## Supplied data
(* ===== verification/ControlPersist.v ===== *)
(** * The control-plane's stores in Postgres refine the ones in memory

    One call of a repository on Postgres does what the same call does in memory: [models] relates the tables to
    the maps, up to the times of the last update, and [respects] says what a caller has to respect (canonical and
    fresh ids, whole microseconds, sizes). Over a link that loses calls, a call that reports the loss has done all
    of its work or none of it. *)
From S2P Require Import Prelude GoBytes GoText GoFloat Sql Contracts ControlStore ControlFleet ControlAccess ControlTokens ControlPostgres.
Import Domain.

(** ** The statements' combinators *)
Lemma gave_up_unique e : gave_up e = true → isUniqueViolation e = false.
Proof.
  intros He. destruct (isUniqueViolation e) eqn:Hn; [|done]. unfold isUniqueViolation, has_code, PgError in Hn. unfold gave_up, ErrConn, ErrSerialization, PgError in He.
  apply orb_true_iff in He as [He|He]; by pose proof (errors_is_one _ _ _ Hn He).
Qed.
Lemma gave_up_scanned msg e : gave_up e = true → gave_up (scanned msg e) = true.
Proof. intros He. unfold scanned. rewrite gave_up_rows by done. by apply gave_up_wrap. Qed.
Lemma gave_up_absent e : gave_up e = true → gave_up (absent e) = true.
Proof. intros He. unfold absent. by rewrite gave_up_rows. Qed.
Lemma gave_up_taken msg e : gave_up e = true → gave_up (taken msg e) = true.
Proof. intros He. unfold taken. rewrite gave_up_unique by done. by apply gave_up_wrap. Qed.
Lemma gave_up_no_exit e : gave_up e = true → gave_up (if no_rows e then conflict "no paired exit" else e) = true.
Proof. intros He. by rewrite gave_up_rows. Qed.
Lemma steady_withTx {A} (fn : querier → M (Session CpDb) A) d : tx_ok (fn tx) →
  steady (withTx fn) d = match steady (fn tx) d with (Ok a, d') => (Ok a, d') | (Err e, _) => (Err e, d) end.
Proof. apply steady_transaction_with. Qed.
Lemma all_or_nothing_withTx {A} (fn : querier → M (Session CpDb) A) : tx_ok (fn tx) → all_or_nothing (withTx fn).
Proof. intros H. by apply all_or_nothing_transaction_with; [apply gave_up_wrap..|]. Qed.
(** Everything a transaction of these stores is made of *)
Ltac tx_tac := repeat (apply tx_ok_in_tx || apply tx_ok_ret || apply tx_ok_fail || apply tx_ok_wrapping
  || (apply tx_ok_on_error; [first [apply gave_up_scanned|apply gave_up_absent|apply gave_up_taken|apply gave_up_no_exit]|])
  || (apply tx_ok_bind; [|intros ?]) || case_match).

Section constraints.
Context `{ord : !MapOrder, pg : !Postgres}.
(** ** The constraints of the tables *)
Record constraints (d : CpDb) : Prop := {
  ct_user : ∀ id u, q_users d !! id = Some u → u_ID u = id ∧ user_checks u = true ∧ subscription_exists d (u_SubscriptionID u) = true;
  ct_user_unique : ∀ i j u v, q_users d !! i = Some u → q_users d !! j = Some v → user_clash u (j, v) = false;
  ct_sub : ∀ id r, q_subs d !! id = Some r → s_ID (sr_subscription r) = id ∧ s_Token (sr_subscription r) = "" ∧ sub_checks (sr_subscription r) = true;
  ct_sub_unique : ∀ i j r r', q_subs d !! i = Some r → q_subs d !! j = Some r' → hash_clash i r (j, r') = false }.
Lemma ptr_clash_sym {A} `{EqDecision A} (a b : option A) : ptr_clash a b = ptr_clash b a.
Proof. unfold ptr_clash. destruct a, b; cbn; try done; by apply bool_decide_ext. Qed.
Lemma user_clash_sym u v : user_clash u (u_ID v, v) = user_clash v (u_ID u, u).
Proof.
  unfold user_clash. cbn. rewrite (ptr_clash_sym (u_TelegramID v)), (ptr_clash_sym (u_Email v)).
  rewrite !(bool_decide_ext (u_ID u = u_ID v) (u_ID v = u_ID u)) by done.
  rewrite (bool_decide_ext (u_RealityShortID u = _) (u_RealityShortID v = u_RealityShortID u)) by done.
  by rewrite (bool_decide_ext (u_UUID u = _) (u_UUID v = u_UUID u)) by done.
Qed.
Lemma put_user_ok u d : user_checks u = true → (∀ j v, q_users d !! j = Some v → user_clash u (j, v) = false) →
  subscription_exists d (u_SubscriptionID u) = true → put_user u d = (Ok tt, on_users <[u_ID u := u]> d).
Proof.
  intros Hc Hu Hs. unfold put_user, require, mbind, M_bind. rewrite Hc, Hs. by rewrite (proj2 (existsb_range_false _ _) Hu).
Qed.
Lemma constraints_put_user u d : constraints d → user_checks u = true → (∀ j v, q_users d !! j = Some v → user_clash u (j, v) = false) →
  subscription_exists d (u_SubscriptionID u) = true → constraints (on_users <[u_ID u := u]> d).
Proof.
  intros [H1 H2 H3 H4] Hc Hu Hs. split; [| |done..]; cbn.
  - intros id v [[<- <-]|[_ Hv]]%lookup_insert_Some; [done|by apply H1].
  - intros i j v w [[<- <-]|[_ Hv]]%lookup_insert_Some [[<- <-]|[_ Hw]]%lookup_insert_Some.
    + unfold user_clash. cbn. by rewrite bool_decide_eq_true_2.
    + by apply Hu.
    + rewrite user_clash_sym. destruct (H1 i v Hv) as [-> _]. by apply Hu.
    + by eapply H2.
Qed.
Lemma put_sub_ok id r d : sub_checks (sr_subscription r) = true → (∀ j r', q_subs d !! j = Some r' → hash_clash id r (j, r') = false) →
  put_sub id r d = (Ok tt, on_subs <[id := r]> d).
Proof.
  intros Hc Hu. unfold put_sub, require, mbind, M_bind. rewrite Hc. by rewrite (proj2 (existsb_range_false _ _) Hu).
Qed.
Lemma hash_clash_sym i j r r' : hash_clash i r (j, r') = hash_clash j r' (i, r).
Proof. unfold hash_clash. cbn. f_equal; [f_equal|]; by apply bool_decide_ext. Qed.
Lemma constraints_put_sub id r d : constraints d → s_ID (sr_subscription r) = id → s_Token (sr_subscription r) = "" →
  sub_checks (sr_subscription r) = true → (∀ j r', q_subs d !! j = Some r' → hash_clash id r (j, r') = false) →
  constraints (on_subs <[id := r]> d).
Proof.
  intros [H1 H2 H3 H4] Hid Htok Hc Hu. split; [|done| |]; cbn.
  - intros i u Hi. destruct (H1 i u Hi) as (? & ? & Hs). split_and!; [done..|]. unfold subscription_exists in *. cbn.
    destruct (u_SubscriptionID u) as [sid|]; [|done]. destruct (decide (id = sid)) as [->|Hne]; [by rewrite lookup_insert_eq|by rewrite lookup_insert_ne].
  - intros i r' [[<- <-]|[_ Hr]]%lookup_insert_Some; [done|by apply H3].
  - intros i j r1 r2 [[<- <-]|[_ Hr1]]%lookup_insert_Some [[<- <-]|[_ Hr2]]%lookup_insert_Some.
    + unfold hash_clash. cbn. by rewrite bool_decide_eq_true_2.
    + by apply Hu.
    + rewrite hash_clash_sym. by apply Hu.
    + by eapply H4.
Qed.
End constraints.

## What you should do
Write down all the entries again without a single difference.

## Result for this task
(* ===== verification/ControlPersist.v ===== *)
(** * The control-plane's stores in Postgres refine the ones in memory

    One call of a repository on Postgres does what the same call does in memory: [models] relates the tables to
    the maps, up to the times of the last update, and [respects] says what a caller has to respect (canonical and
    fresh ids, whole microseconds, sizes). Over a link that loses calls, a call that reports the loss has done all
    of its work or none of it. *)
From S2P Require Import Prelude GoBytes GoText GoFloat Sql Contracts ControlStore ControlFleet ControlAccess ControlTokens ControlPostgres.
Import Domain.

(** ** The statements' combinators *)
Lemma gave_up_unique e : gave_up e = true → isUniqueViolation e = false.
Proof.
  intros He. destruct (isUniqueViolation e) eqn:Hn; [|done]. unfold isUniqueViolation, has_code, PgError in Hn. unfold gave_up, ErrConn, ErrSerialization, PgError in He.
  apply orb_true_iff in He as [He|He]; by pose proof (errors_is_one _ _ _ Hn He).
Qed.
Lemma gave_up_scanned msg e : gave_up e = true → gave_up (scanned msg e) = true.
Proof. intros He. unfold scanned. rewrite gave_up_rows by done. by apply gave_up_wrap. Qed.
Lemma gave_up_absent e : gave_up e = true → gave_up (absent e) = true.
Proof. intros He. unfold absent. by rewrite gave_up_rows. Qed.
Lemma gave_up_taken msg e : gave_up e = true → gave_up (taken msg e) = true.
Proof. intros He. unfold taken. rewrite gave_up_unique by done. by apply gave_up_wrap. Qed.
Lemma gave_up_no_exit e : gave_up e = true → gave_up (if no_rows e then conflict "no paired exit" else e) = true.
Proof. intros He. by rewrite gave_up_rows. Qed.
Lemma steady_withTx {A} (fn : querier → M (Session CpDb) A) d : tx_ok (fn tx) →
  steady (withTx fn) d = match steady (fn tx) d with (Ok a, d') => (Ok a, d') | (Err e, _) => (Err e, d) end.
Proof. apply steady_transaction_with. Qed.
Lemma all_or_nothing_withTx {A} (fn : querier → M (Session CpDb) A) : tx_ok (fn tx) → all_or_nothing (withTx fn).
Proof. intros H. by apply all_or_nothing_transaction_with; [apply gave_up_wrap..|]. Qed.
(** Everything a transaction of these stores is made of *)
Ltac tx_tac := repeat (apply tx_ok_in_tx || apply tx_ok_ret || apply tx_ok_fail || apply tx_ok_wrapping
  || (apply tx_ok_on_error; [first [apply gave_up_scanned|apply gave_up_absent|apply gave_up_taken|apply gave_up_no_exit]|])
  || (apply tx_ok_bind; [|intros ?]) || case_match).

Section constraints.
Context `{ord : !MapOrder, pg : !Postgres}.
(** ** The constraints of the tables *)
Record constraints (d : CpDb) : Prop := {
  ct_user : ∀ id u, q_users d !! id = Some u → u_ID u = id ∧ user_checks u = true ∧ subscription_exists d (u_SubscriptionID u) = true;
  ct_user_unique : ∀ i j u v, q_users d !! i = Some u → q_users d !! j = Some v → user_clash u (j, v) = false;
  ct_sub : ∀ id r, q_subs d !! id = Some r → s_ID (sr_subscription r) = id ∧ s_Token (sr_subscription r) = "" ∧ sub_checks (sr_subscription r) = true;
  ct_sub_unique : ∀ i j r r', q_subs d !! i = Some r → q_subs d !! j = Some r' → hash_clash i r (j, r') = false }.
Lemma ptr_clash_sym {A} `{EqDecision A} (a b : option A) : ptr_clash a b = ptr_clash b a.
Proof. unfold ptr_clash. destruct a, b; cbn; try done; by apply bool_decide_ext. Qed.
Lemma user_clash_sym u v : user_clash u (u_ID v, v) = user_clash v (u_ID u, u).
Proof.
  unfold user_clash. cbn. rewrite (ptr_clash_sym (u_TelegramID v)), (ptr_clash_sym (u_Email v)).
  rewrite !(bool_decide_ext (u_ID u = u_ID v) (u_ID v = u_ID u)) by done.
  rewrite (bool_decide_ext (u_RealityShortID u = _) (u_RealityShortID v = u_RealityShortID u)) by done.
  by rewrite (bool_decide_ext (u_UUID u = _) (u_UUID v = u_UUID u)) by done.
Qed.
Lemma put_user_ok u d : user_checks u = true → (∀ j v, q_users d !! j = Some v → user_clash u (j, v) = false) →
  subscription_exists d (u_SubscriptionID u) = true → put_user u d = (Ok tt, on_users <[u_ID u := u]> d).
Proof.
  intros Hc Hu Hs. unfold put_user, require, mbind, M_bind. rewrite Hc, Hs. by rewrite (proj2 (existsb_range_false _ _) Hu).
Qed.
Lemma constraints_put_user u d : constraints d → user_checks u = true → (∀ j v, q_users d !! j = Some v → user_clash u (j, v) = false) →
  subscription_exists d (u_SubscriptionID u) = true → constraints (on_users <[u_ID u := u]> d).
Proof.
  intros [H1 H2 H3 H4] Hc Hu Hs. split; [| |done..]; cbn.
  - intros id v [[<- <-]|[_ Hv]]%lookup_insert_Some; [done|by apply H1].
  - intros i j v w [[<- <-]|[_ Hv]]%lookup_insert_Some [[<- <-]|[_ Hw]]%lookup_insert_Some.
    + unfold user_clash. cbn. by rewrite bool_decide_eq_true_2.
    + by apply Hu.
    + rewrite user_clash_sym. destruct (H1 i v Hv) as [-> _]. by apply Hu.
    + by eapply H2.
Qed.
Lemma put_sub_ok id r d : sub_checks (sr_subscription r) = true → (∀ j r', q_subs d !! j = Some r' → hash_clash id r (j, r') = false) →
  put_sub id r d = (Ok tt, on_subs <[id := r]> d).
Proof.
  intros Hc Hu. unfold put_sub, require, mbind, M_bind. rewrite Hc. by rewrite (proj2 (existsb_range_false _ _) Hu).
Qed.
Lemma hash_clash_sym i j r r' : hash_clash i r (j, r') = hash_clash j r' (i, r).
Proof. unfold hash_clash. cbn. f_equal; [f_equal|]; by apply bool_decide_ext. Qed.
Lemma constraints_put_sub id r d : constraints d → s_ID (sr_subscription r) = id → s_Token (sr_subscription r) = "" →
  sub_checks (sr_subscription r) = true → (∀ j r', q_subs d !! j = Some r' → hash_clash id r (j, r') = false) →
  constraints (on_subs <[id := r]> d).
Proof.
  intros [H1 H2 H3 H4] Hid Htok Hc Hu. split; [|done| |]; cbn.
  - intros i u Hi. destruct (H1 i u Hi) as (? & ? & Hs). split_and!; [done..|]. unfold subscription_exists in *. cbn.
    destruct (u_SubscriptionID u) as [sid|]; [|done]. destruct (decide (id = sid)) as [->|Hne]; [by rewrite lookup_insert_eq|by rewrite lookup_insert_ne].
  - intros i r' [[<- <-]|[_ Hr]]%lookup_insert_Some; [done|by apply H3].
  - intros i j r1 r2 [[<- <-]|[_ Hr1]]%lookup_insert_Some [[<- <-]|[_ Hr2]]%lookup_insert_Some.
    + unfold hash_clash. cbn. by rewrite bool_decide_eq_true_2.
    + by apply Hu.
    + rewrite hash_clash_sym. by apply Hu.
    + by eapply H4.
Qed.
End constraints.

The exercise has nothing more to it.